Effect of anti-MMP14 treatment on F4/80+ macrophages and M1-like state. A-G) Data and representative images from day 4 4T1 tumors in nude mice except western blot of TGFβ (F, day 6). Both total F4/80+ area (A) and the area costaining with iNOS (an M1 marker) (B) were increased by DX-2400 (DX) treatment compared with control (CT). Granzyme B (cytotoxic activity) also increased with treatment (C), while MRC1 (an M2 marker) (D) decreased following DX-2400 treatment. E) Representative images of stains. The stain performed is indicated at the top left of each CT image with the matched DX to the right.
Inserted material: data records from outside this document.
(** * Tensor representations, dispatch and tree flattening of [phiml/math/_tensors.py]

    A shallow embedding of the tensor core: the three tensor representations
    ([NativeTensor], [TensorStack], [Layout]), binary-operator dispatch, caching,
    the tree flatten/unflatten protocol and the equality-mode stack.

    Python exceptions are values of an error monad, [assert] raises
    [AssertionError], and the [NotImplemented] sentinel is an ordinary return
    value.  Backend kernels are recorded as uninterpreted terms of [Native];
    the shape algebra and the other collaborators whose sources are not part
    of the module are parameters of the sections that use them. *)

From Stdlib Require Import List String Ascii Bool Arith ZArith Lia.
From Stdlib Require Import DecimalString.
Import ListNotations.
Open Scope string_scope.
Open Scope list_scope.

Set Implicit Arguments.

(* ------------------------------------------------------------------------- *)
(** ** Exceptions and the error monad *)

Inductive Exception : Type :=
| AssertionError (msg : string)
| NotImplementedError (msg : string)
| ValueError (msg : string)
| KeyError (key : string)
| IndexError
| AttributeError
| TypeError
| IncompatibleShapes
| NoBackendFound.

Inductive Result (A : Type) : Type :=
| Ok (a : A)
| Raise (e : Exception).

Arguments Ok {A} a.
Arguments Raise {A} e.

Definition bind {A B : Type} (r : Result A) (k : A -> Result B) : Result B :=
  match r with
  | Ok a => k a
  | Raise e => Raise e
  end.

Notation "x <- e ;; k" := (bind e (fun x => k))
  (at level 61, e at next level, right associativity).
Notation "' p <- e ;; k" := (bind e (fun x => let p := x in k))
  (at level 61, p pattern, e at next level, right associativity).

(** [assert cond, msg] *)
Definition py_assert (cond : bool) (msg : string) : Result unit :=
  if cond then Ok tt else Raise (AssertionError msg).

Definition is_ok {A : Type} (r : Result A) : bool :=
  match r with Ok _ => true | Raise _ => false end.

(** A comprehension [[f(x) for x in xs]] whose body may raise: evaluated left
    to right, the first exception aborts it. *)
Fixpoint mapM {A B : Type} (f : A -> Result B) (xs : list A) : Result (list B) :=
  match xs with
  | [] => Ok []
  | x :: rest =>
      y <- f x ;;
      ys <- mapM f rest ;;
      Ok (y :: ys)
  end.
(** In the normal range the result is within half a unit in the last
    place: a relative error of at most [2^-53]. *)
Lemma of_Q_close (q : Q) :
  2 ^ (-1022) <= q -> q < 2 ^ 1023 ->
  exists r, of_Q q = Finite r /\ Qabs (r - q) <= q * 2 ^ (-53) /\ 0 < r.
Proof.
  intros Hlo Hhi.
  assert (Hq : 0 < q) by (pose proof (pow2_pos (-1022)); lra).
  destruct (of_Q_pos q Hq) as (e & He & Hbin & Hup & ->). cbv zeta.
  assert (Hbin' : 2 ^ e <= q) by (destruct Hbin as [? | ->]; assumption).
  assert (He' : (e < 1023)%Z).
  { apply (Qpower_lt_compat_l_inv 2); [|reflexivity]. lra. }
  set (u := 2 ^ (e - 52)).
  assert (Hu : 0 < u) by apply pow2_pos.
  pose proof (rne_close (q / u)) as C. apply Qabs_Qle_condition in C.
  set (m := inject_Z (rne (q / u))) in *.
  assert (Eq : q == q / u * u) by (field; lra).
  assert (Eu : u == 2 ^ e * 2 ^ (-52)).
  { unfold u. replace (e - 52)%Z with (e + -52)%Z by lia.
    apply Qpower_plus. discriminate. }
  assert (E53 : 2 ^ (-53) == (1 # 2) * 2 ^ (-52)) by reflexivity.
  assert (P52 : 0 < 2 ^ (-52)) by apply pow2_pos.
  assert (Pe : 0 < 2 ^ e) by apply pow2_pos.
  assert (Hclose : Qabs (m * u - q) <= q * 2 ^ (-53)).
  { apply Qabs_Qle_condition. rewrite E53.
    assert (B : (1 # 2) * u <= q * ((1 # 2) * 2 ^ (-52))) by (rewrite Eu; nra).
    split; nra. }
  assert (Hmpos : 0 < m * u).
  { apply Qabs_Qle_condition in Hclose. rewrite E53 in Hclose.
    assert (2 ^ (-52) <= 1) by (apply (pow2_le (-52) 0); lia).
    nra. }
  assert (Hover : m * u < 2 ^ 1024).
  { apply Qabs_Qle_condition in Hclose. rewrite E53 in Hclose.
    assert (2 ^ (-52) <= 1) by (apply (pow2_le (-52) 0); lia).
    assert (E1024 : 2 ^ 1024 == 2 * 2 ^ 1023) by (apply (pow2_succ 1023)).
    rewrite E1024. nra. }
  rewrite (Qle_bool_false _ _ Hover).
  exists (Qred (m * u)). split; [reflexivity|]. rewrite Qred_correct. auto.
Qed.

(** A number with a significand below [2^53] is kept as it is. *)
Lemma of_Q_representable (q : Q) (k j : Z) :
  (0 < k < 2 ^ 53)%Z -> (-1074 <= j)%Z ->
  q == inject_Z k * 2 ^ j -> q < 2 ^ 1024 ->
  of_Q q = Finite (Qred q).
Proof.
  intros Hk Hj Eq Hhi.
  assert (Pj : 0 < 2 ^ j) by apply pow2_pos.
  assert (Qk : 0 < inject_Z k).
  { change 0 with (inject_Z 0). rewrite <- Zlt_Qlt. lia. }
  assert (Qk' : inject_Z k < 2 ^ 53).
  { rewrite <- pow2_Z by lia. rewrite <- Zlt_Qlt. lia. }
  assert (Hq : 0 < q) by (rewrite Eq; nra).
  destruct (of_Q_pos q Hq) as (e & He & Hbin & Hup & ->). cbv zeta.
  assert (Hp : (0 <= j - e + 52)%Z).
  { destruct Hbin as [Hbin | ->]; [|lia].
    assert (L : 2 ^ e < 2 ^ (53 + j)).
    { rewrite Qpower_plus by discriminate. rewrite Eq in Hbin. nra. }
    apply Qpower_lt_compat_l_inv in L; [lia|reflexivity]. }
  set (u := 2 ^ (e - 52)).
  assert (Hu : 0 < u) by apply pow2_pos.
  assert (Ex : q / u == inject_Z (k * 2 ^ (j - e + 52))).
  { rewrite inject_Z_mult, pow2_Z by lia. rewrite Eq. unfold u.
    replace (j - e + 52)%Z with (j - (e - 52))%Z by lia.
    rewrite (pow2_div j (e - 52)). fold u. clearbody u.
    generalize (2 ^ j). intros a. field. lra. }
  rewrite (rne_Z _ _ Ex).
  assert (Er : inject_Z (k * 2 ^ (j - e + 52)) * u == q).
  { rewrite <- Ex. field. lra. }
  rewrite Qle_bool_false by (rewrite Er; exact Hhi).
  f_equal. apply Qred_complete. exact Er.
Qed.

Lemma of_Z_exact (z : Z) : (0 <= z <= 2 ^ 53)%Z -> of_Z z = Finite (inject_Z z).
Proof.
  intros Hz. unfold of_Z.
  destruct (Z.eq_dec z 0%Z) as [->|Hz0]; [reflexivity|].
  destruct (Z.eq_dec z (2 ^ 53)%Z) as [->|Hz1]; [vm_compute; reflexivity|].
  rewrite (of_Q_representable (inject_Z z) z 0%Z); try lia.
  - now rewrite Qred_inject_Z.
  - change (2 ^ 0) with 1. ring.
  - eapply Qle_lt_trans; [|apply (pow2_lt 53 1024); lia].
    rewrite <- pow2_Z by lia. rewrite <- Zle_Qle. lia.
Qed.


(** What a number that is not negative becomes: an infinity or a double
    that is not negative; a double stays what it is. *)
Lemma of_Q_nonneg (q : Q) :
  0 <= q ->
  of_Q q = Infinity false
  \/ exists r, of_Q q = Finite r /\ 0 <= r /\ of_Q r = Finite r
               /\ (0 < q -> 2 ^ (-1022) <= q -> 0 < r).
Proof.
  intros Hq0.
  destruct (Qeq_dec q 0) as [Ez|Hnz].
  { right. exists 0. rewrite (of_Q_zero _ Ez). repeat split; try reflexivity.
    - discriminate.
    - intros C. lra. }
  assert (Hq : 0 < q) by lra.
  destruct (of_Q_pos q Hq) as (e & He & Hbin & Hup & ->). cbv zeta.
  set (u := 2 ^ (e - 52)).
  assert (Hu : 0 < u) by apply pow2_pos.
  assert (Hx : 0 <= q / u) by (apply Qle_shift_div_l; lra).
  pose proof (rne_ge (q / u) 0%Z Hx) as Hm0.
  assert (Hx' : q / u <= inject_Z (2 ^ 53)%Z).
  { rewrite pow2_Z by lia. apply Qle_shift_div_r; [exact Hu|].
    unfold u. rewrite <- Qpower_plus by discriminate.
    replace (53 + (e - 52))%Z with (e + 1)%Z by lia. lra. }
  pose proof (rne_le (q / u) _ Hx') as Hm1.
  set (m := rne (q / u)) in *.
  destruct (Qle_bool (2 ^ 1024) (inject_Z m * u)) eqn:Hover; [now left|].
  right. exists (Qred (inject_Z m * u)). split; [reflexivity|].
  assert (Hfin : inject_Z m * u < 2 ^ 1024).
  { apply Qnot_le_lt. intros C. apply Qle_bool_iff in C. congruence. }
  assert (Qm0 : 0 <= inject_Z m).
  { change 0 with (inject_Z 0). now rewrite <- Zle_Qle. }
  split; [rewrite Qred_correct; nra|]. split.
  - destruct (Z.eq_dec m 0%Z) as [E0|Hm].
    { rewrite E0. rewrite (Qred_complete (inject_Z 0 * u) 0) by ring. reflexivity. }
    destruct (Z.eq_dec m (2 ^ 53)%Z) as [E1|Hm'].
    + rewrite (of_Q_representable _ 1%Z (e + 1)%Z); try lia.
      * f_equal. apply Qred_complete, Qred_correct.
      * rewrite Qred_correct, E1, pow2_Z by lia. unfold u.
        rewrite <- Qpower_plus by discriminate.
        replace (53 + (e - 52))%Z with (e + 1)%Z by lia. ring.
      * now rewrite Qred_correct.
    + rewrite (of_Q_representable _ m (e - 52)%Z); try lia.
      * f_equal. apply Qred_complete, Qred_correct.
      * now rewrite Qred_correct.
      * now rewrite Qred_correct.
  - intros _ Hnorm. rewrite Qred_correct.
    assert (Hbin' : 2 ^ e <= q) by (destruct Hbin as [? | ->]; assumption).
    assert (H52 : inject_Z (2 ^ 52)%Z <= q / u).
    { rewrite pow2_Z by lia. apply Qle_shift_div_l; [exact Hu|].
      unfold u. rewrite <- Qpower_plus by discriminate.
      replace (52 + (e - 52))%Z with e by lia. exact Hbin'. }
    pose proof (rne_ge _ _ H52) as Hm52. fold m in Hm52.
    assert (0 < inject_Z m).
    { change 0 with (inject_Z 0). rewrite <- Zlt_Qlt. lia. }
    nra.
Qed.

Lemma of_Z_nonneg (n : Z) :
  (0 <= n)%Z ->
  of_Z n = Infinity false
  \/ exists r, of_Z n = Finite r /\ 0 <= r /\ of_Q r = Finite r
               /\ ((0 < n)%Z -> 0 < r).
Proof.
  intros Hn. unfold of_Z.
  assert (Hq : 0 <= inject_Z n).
  { change 0 with (inject_Z 0). now rewrite <- Zle_Qle. }
  destruct (of_Q_nonneg _ Hq) as [E|(r & E & H0 & Hid & Hpos)]; [now left|].
  right. exists r. repeat split; try assumption.
  intros Hp. apply Hpos.
  - change 0 with (inject_Z 0). now rewrite <- Zlt_Qlt.
  - apply Qle_trans with 1.
    + apply (pow2_le (-1022) 0). lia.
    + change 1 with (inject_Z 1). rewrite <- Zle_Qle. lia.
Qed.
(** * The image scripts of the website: a shallow embedding

    Two standalone Python scripts are modelled here:
    - [scripts/generate-og-image.py] draws the Open Graph preview image and
      writes it as a JPEG;
    - [scripts/optimize-images.py] re-encodes a fixed list of image files
      in place and reports the bytes saved.

    Both scripts are straight-line sequences of calls into Pillow and
    [os.path].  The embedding keeps the scripts' own control flow (loops,
    [try]/[except], early [continue], local variables) as monadic code over
    an explicit world: the file system and the chronological trace of what
    the process printed and which files it touched.  What Pillow computes
    (decoding, encoding, font loading, glyph rendering) is taken as a
    parameter; what the scripts themselves decide is written out. *)

From Stdlib Require Import ZArith QArith Lia List Ascii String.
From stdpp Require Import base tactics option strings numbers gmap list.

Local Open Scope string_scope.
Local Open Scope list_scope.
Local Open Scope Z_scope.

(** ** Python run-time values *)

(** The exceptions a run can meet.  All of them are subclasses of
    [Exception]; [ModuleNotFoundError] is a subclass of [ImportError]. *)
Inductive exn : Type :=
  | ImportError
  | ModuleNotFoundError
  | FileNotFoundError
  | OSError
  | UnidentifiedImageError
  | ValueError
  | ZeroDivisionError
  | UnboundLocalError.

(** [isinstance(e, ImportError)] *)
Definition is_ImportError (e : exn) : bool :=
  match e with
  | ImportError | ModuleNotFoundError => true
  | _ => false
  end.

Inductive result (A : Type) : Type :=
  | Ok (a : A)
  | Raise (e : exn).
Arguments Ok {A} a.
Arguments Raise {A} e.

Abbreviation bytes := (list Byte.byte).

(** ** Pillow images *)

Inductive mode : Type :=
  | M_1 | M_L | M_LA | M_I | M_P | M_PA | M_RGB | M_RGBA | M_CMYK | M_YCbCr.

Global Instance mode_eq_dec : EqDecision mode.
Proof. solve_decision. Defined.

(** A pixel as Pillow stores it: four 8-bit slots.  Single-band modes use
    the first slot, ["LA"] keeps the grey level in the first three slots and
    alpha in the fourth, ["RGB"] pads the fourth slot. *)
Record pixel : Type := Pixel { band0 : Z; band1 : Z; band2 : Z; band3 : Z }.

Global Instance pixel_eq_dec : EqDecision pixel.
Proof. solve_decision. Defined.

Inductive format : Type := PNG | JPEG | WEBP.

Global Instance format_eq_dec : EqDecision format.
Proof. solve_decision. Defined.
(** * Stock-Price-Predictor: a shallow embedding of [stock_price_predictor.py]

    The development follows the program file top to bottom:
    - [Float64]: Python floats (IEEE binary64) with the three library
      operations the program applies to prices: [round(x, 2)],
      [f"{x:.2f}"] and [float(str)];
    - [Calendar]: [datetime.date], [strptime("%d-%m-%Y")],
      [strftime("%d-%m-%Y")] and [+ timedelta(days=1)];
    - the Python object model the program needs: row dictionaries live in a
      store and are shared by reference, exceptions, the console;
    - the functions of the program, in source order;
    - the properties of the specification, one theorem per claim (C1 to
      C10);
    - further properties of the program, read off its code (X1 to X20):
      what the sampler accepts and reports, what the forecaster and the
      writer leave alone, how the three compose for one file, and which
      files a run opens and writes. *)

From Stdlib Require Import ZArith Lia List String Ascii Bool Sorted.
From Stdlib Require Import Floats.SpecFloat.
From stdpp Require Import base list strings.

Local Open Scope Z_scope.

(** ** Python floats *)

Module Float64.

(** A Python float is an IEEE 754 binary64 value.  [spec_float] is the
    Standard Library's specification of such values: sign, mantissa and
    binary exponent, two zeros, two infinities and NaN. *)
Definition float := spec_float.

Definition prec : Z := 53.
Definition emax : Z := 1024.

Definition fadd : float -> float -> float := SFadd prec emax.
Definition fsub : float -> float -> float := SFsub prec emax.
Definition fdiv : float -> float -> float := SFdiv prec emax.

(** [x == y], [x < y] on floats: false as soon as one side is NaN, and
    [0.0 == -0.0]. *)
Definition feqb : float -> float -> bool := SFeqb.
Definition fltb : float -> float -> bool := SFltb.

Definition is_nan (x : float) : bool :=
  match x with S754_nan => true | _ => false end.

Definition is_finite (x : float) : bool :=
  match x with S754_zero _ | S754_finite _ _ _ => true | _ => false end.

(** The float nearest to the integer [n] (used for the literals [2] and
    [4], which the interpreter converts before dividing). *)
Definition of_Z (n : Z) : float := binary_normalize prec emax n 0 false.

(** The float nearest to [num / den], sign [s], ties to even: what
    [strtod] returns for a decimal numeral of that value. *)
Definition nearest_ratio (s : bool) (num : Z) (den : positive) : float :=
  match num with
  | Zpos n => fdiv (S754_finite s n 0) (S754_finite false den 0)
  | _ => S754_zero s
  end.

(** The float nearest to [k * 10^e10], sign [s]. *)
Definition strtod (s : bool) (k : Z) (e10 : Z) : float :=
  match e10 with
  | Zneg p => nearest_ratio s k (10 ^ p)%positive
  | _ => nearest_ratio s (k * 10 ^ e10) 1
  end.
(** ** What the steps leave unchanged *)

Lemma detect_wiring s hs v s1 evs :
  detect s hs = (v, s1, evs) ->
  wiring s1 = wiring s
  /\ mirror_mode s1 = mirror_mode s
  /\ fps s1 = fps s
  /\ _last_video_send_time s1 = _last_video_send_time s.
Proof.
  unfold detect. destruct hs as [|h hs].
  - intro H. injection H as <- <- <-. auto.
  - destruct (predict_letter s (extract_landmarks h)) as [[l c] evp].
    intro H. injection H as <- <- <-. auto.
Qed.

Lemma update_fps_wiring s loc t s2 loc2 :
  update_fps s loc t = (s2, loc2) ->
  wiring s2 = wiring s
  /\ mirror_mode s2 = mirror_mode s
  /\ _last_video_send_time s2 = _last_video_send_time s.
Proof.
  unfold update_fps. destruct (Qgeb _ _); intro H; injection H as <- <-; auto.
Qed.

Lemma send_video_wiring s pic now enc net s3 evs :
  _send_video_frame_to_unity s pic now enc net = (s3, evs) ->
  wiring s3 = wiring s /\ mirror_mode s3 = mirror_mode s /\ fps s3 = fps s.
Proof.
  unfold _send_video_frame_to_unity.
  destruct (udp_video_port s) as [vp|]; [|intro H; injection H as <- <-; auto].
  destruct (Qltb 0 (video_fps s) && _); [intro H; injection H as <- <-; auto|].
  destruct enc as [what|[|] payload]; try (intro H; injection H as <- <-; auto).
  destruct (_ >? 65000); [intro H; injection H as <- <-; auto|].
  unfold sendto. destruct (negb _ && net); intro H; injection H as <- <-; auto.
Qed.

Lemma handle_key_wiring s k flow s4 evs :
  handle_key s k = (flow, s4, evs) ->
  wiring s4 = wiring s
  /\ _last_video_send_time s4 = _last_video_send_time s.
Proof.
  unfold handle_key.
  destruct (_ =? ord "q"); [intro H; injection H as <- <- <-; auto|].
  destruct (_ =? ord "m"); intro H; injection H as <- <- <-; auto.
Qed.

Lemma cycle_wiring s loc e flow s' loc' evs :
  cycle s loc e = (flow, s', loc', evs) -> wiring s' = wiring s.
Proof.
  intro H. cycle_paths H; try reflexivity.
  - apply detect_wiring in Hd as (W1 & _).
    apply update_fps_wiring in Hu as (W2 & _).
    apply send_video_wiring in Hv as (W3 & _). congruence.
  - apply detect_wiring in Hd as (W1 & _).
    apply update_fps_wiring in Hu as (W2 & _).
    apply send_video_wiring in Hv as (W3 & _).
    apply handle_key_wiring in Hk as (W4 & _). congruence.
Qed.

Lemma wiring_fields s s' :
  wiring s' = wiring s ->
  sock s' = sock s /\ udp_ip s' = udp_ip s /\ udp_port s' = udp_port s
  /\ udp_video_port s' = udp_video_port s /\ video_fps s' = video_fps s
  /\ show_window s' = show_window s /\ is_running s' = is_running s
  /\ cap s' = cap s /\ hands s' = hands s
  /\ onnx_session s' = onnx_session s.
Proof.
  unfold wiring. intro H. injection H. intros. repeat split; assumption.
Qed.

(** ** Events of the steps *)

Lemma housekeeping_all (P : Event -> Prop) (evs : list Event) :
  (forall ev, housekeeping ev = true -> P ev) ->
  Forall (fun ev => housekeeping ev = true) evs -> Forall P evs.
Proof.
  intros HP H. eapply Forall_impl; [|exact H]. exact HP.
Qed.

Lemma predict_letter_events s landmarks r evs :
  predict_letter s landmarks = (r, evs) ->
  Forall (fun ev => housekeeping ev = true) evs.
Proof.
  unfold predict_letter. destruct (onnx_session s) as [session|].
  - destruct (predict_try session landmarks); intro H; injection H as <- <-;
      repeat constructor.
  - intro H; injection H as <- <-. constructor.
Qed.

Lemma detect_events s hs v s1 evs :
  detect s hs = (v, s1, evs) ->
  Forall (fun ev => housekeeping ev = true) evs.
Proof.
  unfold detect. destruct hs as [|h hs].
  - intro H; injection H as <- <- <-. constructor.
  - destruct (predict_letter s (extract_landmarks h)) as [[l c] evp] eqn:Hp.
    intro H; injection H as <- <- <-.
    eapply predict_letter_events; eauto.
Qed.

Lemma handle_key_events s k flow s4 evs :
  handle_key s k = (flow, s4, evs) ->
  exists prints, evs = EvWaitKey k :: prints
                 /\ Forall (fun ev => housekeeping ev = true) prints.
Proof.
  unfold handle_key.
  destruct (_ =? ord "q"); [|destruct (_ =? ord "m")];
    intro H; injection H as <- <- <-; eexists; split; try reflexivity;
    repeat constructor.
Qed.

Lemma send_to_unity_events s landmarks letter c detected now net :
  exists data ok prints,
    send_to_unity s landmarks letter c detected now net
    = EvSendto (sock_fd (sock s)) (PJson data) (udp_ip s) (udp_port s) ok
      :: prints
    /\ Forall (fun ev => housekeeping ev = true) prints
    /\ field "hand_detected" data = Some (JBool detected)
    /\ field "landmarks" data
       = Some (JArr (if detected then map JNum landmarks else []))
    /\ field "letter" data = Some (JStr letter)
    /\ field "confidence" data = Some (JNum c)
    /\ field "timestamp" data = Some (JNum now)
    /\ ok = negb (sock_closed (sock s)) && net.
Proof.
  unfold send_to_unity, sendto.
  destruct (negb (sock_closed (sock s)) && net);
    do 3 eexists; (split; [reflexivity|]);
    (split; [repeat constructor|]); repeat split; reflexivity.
Qed.

(** The preview sender either does nothing, or invokes the encoder once
    and then possibly hands one datagram of at most 65000 bytes to the
    socket. *)
Lemma send_video_events s pic now enc net s3 evs :
  _send_video_frame_to_unity s pic now enc net = (s3, evs) ->
  evs = []
  \/ evs = [EvImencode (shrink s pic) (np_clip (video_jpeg_quality s) 10 95)]
  \/ exists vp payload ok,
       udp_video_port s = Some vp
       /\ enc = EncResult true payload
       /\ Z.of_nat (List.length payload) <= 65000
       /\ evs = [EvImencode (shrink s pic) (np_clip (video_jpeg_quality s) 10 95);
                 EvSendto (sock_fd (sock s)) (PBytes payload) (udp_ip s) vp ok].
Proof.
  unfold _send_video_frame_to_unity.
  destruct (udp_video_port s) as [vp|]; [|intro H; injection H as <- <-; auto].
  destruct (Qltb 0 (video_fps s) && _); [intro H; injection H as <- <-; auto|].
  destruct enc as [what|[|] payload]; try (intro H; injection H as <- <-; auto).
  destruct (_ >? 65000) eqn:Hlen; [intro H; injection H as <- <-; auto|].
  rewrite Z.gtb_ltb in Hlen. apply Z.ltb_ge in Hlen.
  unfold sendto. destruct (negb _ && net); intro H; injection H as <- <-;
    right; right; do 3 eexists; repeat split; eauto.
Qed.

Lemma datagram_ok_wiring s s' ev :
  wiring s' = wiring s -> datagram_ok s' ev -> datagram_ok s ev.
Proof.
  intro W. apply wiring_fields in W as (W1 & W2 & W3 & W4 & _).
  destruct ev as [fd [d|b] host port ok| | | | | | | |]; simpl; auto.
  - now rewrite W1, W2, W3.
  - now rewrite W1, W2, W4.
Qed.

Lemma datagram_ok_housekeeping s ev : housekeeping ev = true -> datagram_ok s ev.
Proof.
  destruct ev; simpl; auto; discriminate.
Qed.

Lemma send_video_datagrams s pic now enc net s3 evs :
  _send_video_frame_to_unity s pic now enc net = (s3, evs) ->
  Forall (datagram_ok s) evs.
Proof.
  intro H. apply send_video_events in H
    as [-> | [-> | (vp & payload & ok & Hvp & _ & Hlen & ->)]];
    repeat constructor; simpl; auto.
Qed.

Lemma cycle_datagrams s loc e flow s' loc' evs :
  cycle s loc e = (flow, s', loc', evs) -> Forall (datagram_ok s) evs.
Proof.
  intro H. cycle_paths H; try (repeat constructor; fail).
  - pose proof (detect_events _ _ _ _ _ Hd) as E1.
    apply detect_wiring in Hd as (W1 & _).
    apply update_fps_wiring in Hu as (W2 & _).
    apply send_video_datagrams in Hv.
    destruct (send_to_unity_events s1 (fv_landmarks v) (fv_letter v)
                (fv_confidence v) (fv_hand_detected v) (env_t_msg e)
                (env_net_ok e)) as (data & ok & prints & -> & Hp & _).
    rewrite !Forall_app. repeat split.
    + eapply housekeeping_all; [apply datagram_ok_housekeeping | exact E1].
    + constructor.
      * apply (datagram_ok_wiring s s1); [exact W1 | simpl; auto].
      * eapply housekeeping_all; [apply datagram_ok_housekeeping | exact Hp].
    + constructor; [exact I|].
      eapply Forall_impl; [|exact Hv]. intros ev.
      apply datagram_ok_wiring. congruence.
  - pose proof (detect_events _ _ _ _ _ Hd) as E1.
    apply detect_wiring in Hd as (W1 & _).
    apply update_fps_wiring in Hu as (W2 & _).
    apply send_video_datagrams in Hv.
    apply handle_key_events in Hk as (pk & -> & Hpk).
    destruct (send_to_unity_events s1 (fv_landmarks v) (fv_letter v)
                (fv_confidence v) (fv_hand_detected v) (env_t_msg e)
                (env_net_ok e)) as (data & ok & prints & -> & Hp & _).
    rewrite !Forall_app. repeat split.
    + eapply housekeeping_all; [apply datagram_ok_housekeeping | exact E1].
    + constructor.
      * apply (datagram_ok_wiring s s1); [exact W1 | simpl; auto].
      * eapply housekeeping_all; [apply datagram_ok_housekeeping | exact Hp].
    + eapply Forall_impl; [|exact Hv]. intros ev.
      apply datagram_ok_wiring. congruence.
    + constructor; [exact I|].
      eapply housekeeping_all; [apply datagram_ok_housekeeping | exact Hpk].
Qed.

(** ** From one iteration to a whole run *)

Section Lifting.

Variable Inv : HandTracker -> Prop.
Variable P : Event -> Prop.
Variable envs : list CycleEnv.

Hypothesis step :
  forall s loc e flow s' loc' evs,
    Inv s -> In e envs ->
    cycle s loc e = (flow, s', loc', evs) ->
    Inv s' /\ Forall P evs.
A scale bar is presented on the bottom right and is the same for all images (50 μm). F) A Western blot confirmed a decrease in active TGFβ (molecular weight ~25 KDa). G) DX decreased nuclear localization of SMAD2/3, downstream of TGFβ activation. H-I) Data from day 4 E0771 tumors in C57BL6 mice. An increase in total macrophages (H) and iNOS-expressing M1 macrophages (I) for E0771 tumors confirmed results from the 4T1 model. Data are presented as median with the interquartile range (box) and maximum and minimum values (whiskers). Statistical significance determined by two-sided Mann-Whitney test; n = 8 for all analysis of 4T1 samples, and n = 6 for E0771 samples. Additional associated images and data are provided in Supplementary Figures 3 and 4 (available online). CT = control; DX = DX-2400.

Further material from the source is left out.